What to produce:
Which lines in the data below contain the string "rewrite"? Show each one.
———
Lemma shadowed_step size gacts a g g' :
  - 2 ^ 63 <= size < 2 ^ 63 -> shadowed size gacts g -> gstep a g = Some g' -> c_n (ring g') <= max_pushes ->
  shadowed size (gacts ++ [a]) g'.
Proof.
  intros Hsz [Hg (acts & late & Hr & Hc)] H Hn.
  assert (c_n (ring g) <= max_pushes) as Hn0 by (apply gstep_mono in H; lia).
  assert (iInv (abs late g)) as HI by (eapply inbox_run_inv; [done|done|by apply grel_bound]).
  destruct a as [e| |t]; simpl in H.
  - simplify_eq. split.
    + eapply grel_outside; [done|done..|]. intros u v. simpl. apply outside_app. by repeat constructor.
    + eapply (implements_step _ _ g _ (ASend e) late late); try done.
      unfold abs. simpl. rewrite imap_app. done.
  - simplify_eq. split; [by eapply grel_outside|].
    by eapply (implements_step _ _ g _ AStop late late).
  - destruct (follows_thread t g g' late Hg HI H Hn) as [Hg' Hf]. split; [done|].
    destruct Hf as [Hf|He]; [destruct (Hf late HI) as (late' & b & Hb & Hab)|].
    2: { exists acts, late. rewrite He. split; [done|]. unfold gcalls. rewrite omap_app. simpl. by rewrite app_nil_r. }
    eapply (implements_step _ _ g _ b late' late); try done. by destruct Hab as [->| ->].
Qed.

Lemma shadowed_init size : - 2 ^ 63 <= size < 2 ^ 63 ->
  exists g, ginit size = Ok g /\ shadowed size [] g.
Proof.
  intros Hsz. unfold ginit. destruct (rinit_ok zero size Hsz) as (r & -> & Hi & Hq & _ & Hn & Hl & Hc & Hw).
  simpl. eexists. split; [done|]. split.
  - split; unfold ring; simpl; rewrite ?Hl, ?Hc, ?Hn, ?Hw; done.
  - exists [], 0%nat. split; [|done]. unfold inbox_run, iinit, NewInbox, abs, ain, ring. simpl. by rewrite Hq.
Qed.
———
Solution to this problem:
      unfold abs. simpl. rewrite imap_app. done.
    2: { exists acts, late. rewrite He. split; [done|]. unfold gcalls. rewrite omap_app. simpl. by rewrite app_nil_r. }
  - split; unfold ring; simpl; rewrite ?Hl, ?Hc, ?Hn, ?Hw; done.
  - exists [], 0%nat. split; [|done]. unfold inbox_run, iinit, NewInbox, abs, ain, ring. simpl. by rewrite Hq.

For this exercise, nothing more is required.